AMBIANCE mercredi 2 décembre 2015

Par Mehdi Meklat ET Badroudine Said Abdallah

Il a 18 ans. Il s’appelle Léo. Il est allé manifester pacifiquement, avant-hier, à République, pour le climat. Un peu plus loin, dans un quartier bouclé jusqu’aux dents, les présidents du monde aux costumes sombres se serraient la main et souriaient sur la photo de famille. Léo raconte son arrestation, sa garde à vue, son combat pour le climat et ses désespoirs soudains. Récit. 

« En fait, moi, à la base, avec des amis, j’étais venu pour une manifestation autorisée, entre Oberkampf et Nation, qui était une chaine humaine organisée par différentes associations alter-mondialistes. Et puis, j’ai vu que des choses se passaient à quelques mètres, près de République. On s’est souvenus qu’il y avait une pétition pour qu’une manifestation se tienne quand même là-bas. On y est allés. Il y avait des gens qui manifestaient de façon très calme. On a décidé de rester. Il y avait des chaussures partout pour montrer que, symboliquement, les gens marchaient pour le climat. Il y avait des gens sans aucune appartenance politique, qui étaient juste là pour dire d’être là. D’autres jouaient de la musique. C’était un vrai mouvement pacifique. Plus tard, des associations sont arrivées, ça a commencé à chauffer, ils ont commencé à provoquer les forces de l’ordre. Ils étaient masqués mais je ne pensais pas du tout que la situation allait dégénérer. L’ambiance était tranquille, il n’y avait pas de sommation de la part de la police de se disperser. On était au centre de la place, on était nombreux.

J’ai 18 ans. Ça me paraît important de manifester. C’est pour ça que je trouve absurde l’interdiction de manifester. La démocratie, c’est créer un cheminement et des solutions ensemble. En ce qui concerne le climat, c’est un sujet qui m’importe beaucoup. Montrer que la société civile est derrière. Même si c’est un sujet urgent et compliqué. Les chefs d’état disent que la COP21 est le dernier sommet, qu’il faut trouver des solutions sinon ce sera trop tard, mais à chaque fois, on repart sur des traités qui ne sont ni contraignants, ni révolutionnaires. Les conséquences sont dramatiques sur le long terme et on commence à les percevoir doucement. Il faut agir très vite. Mais ça ne se résout pas en deux semaines, comme ça, autour d’une table, en se disant : « bon, allez, faut trouver quelque chose vite fait » ! Il faut partir sur quelque chose de durable.

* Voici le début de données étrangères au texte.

(** * libvirt-override.c: typed-parameter codec and event bridge

    A shallow embedding of the hand-written part of the libvirt Python
    binding: the conversion between libvirt's [virTypedParameter] arrays
    and Python dictionaries, the scheduler-parameter entry points built on
    it, the registration of a Python event loop and the callbacks through
    which libvirt re-enters the interpreter; further the schema-free
    dictionary encoder, the CPU affinity maps of the pinning entry points
    and the key-code array of [virDomainSendKey].

    Conventions of the embedding.
    - C integers are [Z] with their ranges and conversions written out.
    - A [PyObject *] that may be NULL with the error indicator set is a
      value of [res]: [Ok v], [Raise e], or [Undef] when the C code would
      read memory it must not read.
    - Where the code asks [PyErr_Occurred] the error indicator is a state
      of its own, handed from call to call: what was set and not cleared
      is still there.
    - Native memory is an allocator state threaded through the code: the
      blocks handed out and not yet freed, and the memory errors made.
    - The functions of the CPython C API and of libvirt are modelled as
      their documentation describes them, as far as the code uses them.
    - The branches of the source for [PY_MAJOR_VERSION > 2] are followed;
      a dictionary is enumerated in insertion order and the text of a
      string is taken as it is (no encoding errors).
    - Object and buffer creation is taken to succeed: the out-of-memory
      returns of the source ([PyDict_New], [VIR_ALLOC_N], [strdup]) are
      outside the model. *)

From Stdlib Require Import ZArith List String Ascii Bool Lia DecimalString Floats
  Permutation.
Import ListNotations.

Set Warnings "-register-all".

Local Open Scope string_scope.
Local Open Scope Z_scope.

(* ------------------------------------------------------------------ *)
(** ** C scalar types *)

Module CTypes.

Definition INT_MIN : Z := - 2 ^ 31.
Definition INT_MAX : Z := 2 ^ 31 - 1.
Definition UINT_MAX : Z := 2 ^ 32 - 1.
Definition LONG_MIN : Z := - 2 ^ 63.
Definition LONG_MAX : Z := 2 ^ 63 - 1.
Definition LLONG_MIN : Z := - 2 ^ 63.
Definition LLONG_MAX : Z := 2 ^ 63 - 1.
Definition ULLONG_MAX : Z := 2 ^ 64 - 1.

Definition in_range (lo hi z : Z) : bool := (lo <=? z) && (z <=? hi).

(** Conversion of an integer value to [int]: reduction modulo 2^32 into
    the signed range, which is what an [unsigned int] argument undergoes
    when it is passed to a parameter declared [int]. *)
Definition to_int (z : Z) : Z := (z + 2 ^ 31) mod 2 ^ 32 - 2 ^ 31.

(** A [char *]: address and the NUL-terminated text found there.
    Address 0 is NULL. *)
Definition ptr := nat.
Definition NULL : ptr := 0%nat.

(** The text of a C string stops at the first NUL byte. *)
Fixpoint c_str (s : string) : string :=
  match s with
  | EmptyString => EmptyString
  | String c rest =>
      if Ascii.eqb c Ascii.zero then EmptyString else String c (c_str rest)
  end.

(** [strncpy(dst, src, n)] into a zero-filled destination. *)
Fixpoint strncpy (src : string) (n : nat) : string :=
  match n, src with
  | O, _ => EmptyString
  | _, EmptyString => EmptyString
  | S n', String c rest => String c (strncpy rest n')
  end.

Definition dq : string := String (ascii_of_nat 34) EmptyString.
Definition quoted (s : string) : string := dq ++ s ++ dq.

(** [printf]'s [%d]. *)
Definition fmt_d (z : Z) : string := NilZero.string_of_int (Z.to_int z).

End CTypes.
Export CTypes.

(* ------------------------------------------------------------------ *)
(** ** The interpreter: objects, exceptions and the C API used *)

Module Py.

Definition double := float.

Inductive pyobj : Type :=
| PyNone
| PyBool (b : bool)
| PyLong (v : Z)
| PyFloat (d : double)
| PyStr (s : string)
| PyList (l : list pyobj)
| PyTuple (l : list pyobj)
| PyDict (items : list (pyobj * pyobj))
| PyCapsule (name : string) (p : ptr)
| PyFunc (id : nat)
| PyObj (id : nat).

Inductive exc_class : Type :=
| PyExc_LookupError | PyExc_TypeError | PyExc_OverflowError
| PyExc_SystemError | PyExc_AttributeError | PyExc_RuntimeError.

Record pyerr : Type := PyErr_Format { exc : exc_class; msg : string }.

(** Outcome of a C function that returns an object or NULL with the error
    indicator set.  [Undef] marks undefined behaviour of the C code. *)
Inductive res (A : Type) : Type :=
| Ok (a : A)
| Raise (e : pyerr)
| Undef.
Arguments Ok {A} a.
Arguments Raise {A} e.
Arguments Undef {A}.

Definition bind {A B} (r : res A) (k : A -> res B) : res B :=
  match r with
  | Ok a => k a
  | Raise e => Raise e
  | Undef => Undef
  end.

Definition is_ok {A} (r : res A) : bool :=
  match r with Ok _ => true | _ => false end.

(** Key comparison of dictionaries.  Structural; the cross-type numeric
    equalities of Python (1 == True == 1.0) are left out, the code under
    study creates and looks up string keys only. *)
Fixpoint py_eqb (a b : pyobj) {struct a} : bool :=
  match a, b with
  | PyNone, PyNone => true
  | PyBool x, PyBool y => Bool.eqb x y
  | PyLong x, PyLong y => Z.eqb x y
  | PyFloat x, PyFloat y => PrimFloat.eqb x y
  | PyStr x, PyStr y => String.eqb x y
  | PyTuple xs, PyTuple ys =>
      (fix all2 (xs ys : list pyobj) {struct xs} : bool :=
         match xs, ys with
         | [], [] => true
         | x :: xs', y :: ys' => py_eqb x y && all2 xs' ys'
         | _, _ => false
         end) xs ys
  | PyCapsule n p, PyCapsule m q => String.eqb n m && Nat.eqb p q
  | PyFunc i, PyFunc j => Nat.eqb i j
  | PyObj i, PyObj j => Nat.eqb i j
  | _, _ => false
  end.

Definition hashable (o : pyobj) : bool :=
  match o with
  | PyList _ | PyDict _ => false
  | _ => true
  end.

Definition PyDict_New : pyobj := PyDict [].

(** [PyDict_Size]: the number of items, or -1 with [SystemError] when the
    argument is no dictionary. *)
Definition PyDict_Size (o : pyobj) : res Z :=
  match o with
  | PyDict items => Ok (Z.of_nat (List.length items))
  | _ => Raise (PyErr_Format PyExc_SystemError "bad argument to internal function")
  end.

(** Items in the order [PyDict_Next] enumerates them, insertion order. *)
Definition dict_items (o : pyobj) : list (pyobj * pyobj) :=
  match o with PyDict items => items | _ => [] end.

Fixpoint assoc_set (k v : pyobj) (items : list (pyobj * pyobj))
  : list (pyobj * pyobj) :=
  match items with
  | [] => [(k, v)]
  | (k', v') :: rest =>
      if py_eqb k' k then (k', v) :: rest else (k', v') :: assoc_set k v rest
  end.

Fixpoint assoc_get (k : pyobj) (items : list (pyobj * pyobj)) : option pyobj :=
  match items with
  | [] => None
  | (k', v') :: rest => if py_eqb k' k then Some v' else assoc_get k rest
  end.

Definition PyDict_SetItem (d k v : pyobj) : res pyobj :=
  match d with
  | PyDict items =>
      if hashable k then Ok (PyDict (assoc_set k v items))
      else Raise (PyErr_Format PyExc_TypeError "unhashable type")
  | _ => Raise (PyErr_Format PyExc_SystemError "bad argument to internal function")
  end.

(** [PyDict_GetItem] returns NULL without an exception when the key is
    absent or the first argument is no dictionary. *)
Definition PyDict_GetItem (d k : pyobj) : option pyobj :=
  match d with
  | PyDict items => assoc_get k items
  | _ => None
  end.

Definition PyUnicode_Check (o : pyobj) : bool :=
  match o with PyStr _ => true | _ => false end.
Definition PyBool_Check (o : pyobj) : bool :=
  match o with PyBool _ => true | _ => false end.
(** [bool] is a subclass of [int]. *)
Definition PyLong_Check (o : pyobj) : bool :=
  match o with PyLong _ | PyBool _ => true | _ => false end.
Definition PyFloat_Check (o : pyobj) : bool :=
  match o with PyFloat _ => true | _ => false end.
Definition PyCallable_Check (o : pyobj) : bool :=
  match o with PyFunc _ => true | _ => false end.

Definition int_value (o : pyobj) : option Z :=
  match o with
  | PyLong v => Some v
  | PyBool b => Some (Z.b2z b)
  | _ => None
  end.

Definition overflow (what : string) : pyerr :=
  PyErr_Format PyExc_OverflowError what.
Definition not_an_int : pyerr :=
  PyErr_Format PyExc_TypeError "an integer is required".

Definition PyLong_AsLong (o : pyobj) : res Z :=
  match int_value o with
  | Some v =>
      if in_range LONG_MIN LONG_MAX v then Ok v
      else Raise (overflow "Python int too large to convert to C long")
  | None => Raise not_an_int
  end.

Definition PyLong_AsLongLong (o : pyobj) : res Z :=
  match int_value o with
  | Some v =>
      if in_range LLONG_MIN LLONG_MAX v then Ok v
      else Raise (overflow "int too big to convert")
  | None => Raise not_an_int
  end.

(** Fails with [OverflowError] on a negative value and on a value above
    [ULLONG_MAX] alike. *)
Definition PyLong_AsUnsignedLongLong (o : pyobj) : res Z :=
  match int_value o with
  | Some v =>
      if v <? 0 then
        Raise (overflow "can't convert negative int to unsigned")
      else if v <=? ULLONG_MAX then Ok v
      else Raise (overflow "int too big to convert")
  | None => Raise not_an_int
  end.

Definition float_of_Z (z : Z) : double :=
  SF2Prim (binary_normalize prec emax z 0 false).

Par ailleurs, je comprends que ce sujet ne passionne pas. C’est complexe, technique. Ça demande de l’obstination. J’ai du lire énormément de choses pour commencer à m’y intéresser. Je me suis mis à me poser des questions sur le monde qui m’entourait. Ça fait très longtemps que je vois la même classe politique à la télévision avec des solutions qui ne marchent pas. Je trouve important de montrer qu’on est là et qu’il y a une population qui ne demande qu’à être entendue.  Souvent, je suis pessimiste, je me dis qu’on fait tout ça pour rien. Et si c’est pour finir en garde à vue, ça sert à rien…

Donc avant-hier, à la fin de la manifestation, un groupe de militants pacifistes (dont moi) a été isolé sur le nord-ouest de la place. Nous avions été regroupés par les forces de l’ordre. Aucun n’avait le visage masqué. Certains chantaient, d’autres discutaient par terre. La police nous entourait. Je pensais vraiment qu’ils allaient s’éloigner et nous laisser rentrer chez nous. Mais il y a eu des provocations de leur part : ils ont pris des gens au hasard et leur donnaient des coups de matraque sous mes yeux. Moi, j’étais prêt à coopérer, à partir, rentrer chez moi. Je me suis retrouvé devant un policier, il m’a chopé par le bras, m’a insulté, puis m’a dit : « ferme ta gueule, petit con » et « tu vas crever, fils de pute ». Mon trousseau de clefs est tombé de ma poche. Il a enchainé en disant : « on s’en bat les couilles de tes clefs, avance ». Ils m’ont embarqué. On était une trentaine dans le bus. C’était la première fois de ma vie que je me retrouvais en garde à vue. Des gens me disaient ce qu’il fallait faire : trouver un avocat, comportement à adopter en garde à vue, etc. La plupart étaient militants sans être affiliés à quoi que ce soit.

Ça a été très, très long. Dans le premier commissariat, nous étions quarante par cellule. Dans un autre, nous étions quatre ou cinq. Enfin, dans un dernier commissariat, nous étions seul par cellule. Ma garde a vue a duré vingt-quatre heures. On m’a dit que j’étais là parce que j’avais bravé l’interdiction de manifester et que j’avais refuser de coopérer face aux policiers, ce que j’ai contesté. Mais sur le coup, c’est un vrai choc.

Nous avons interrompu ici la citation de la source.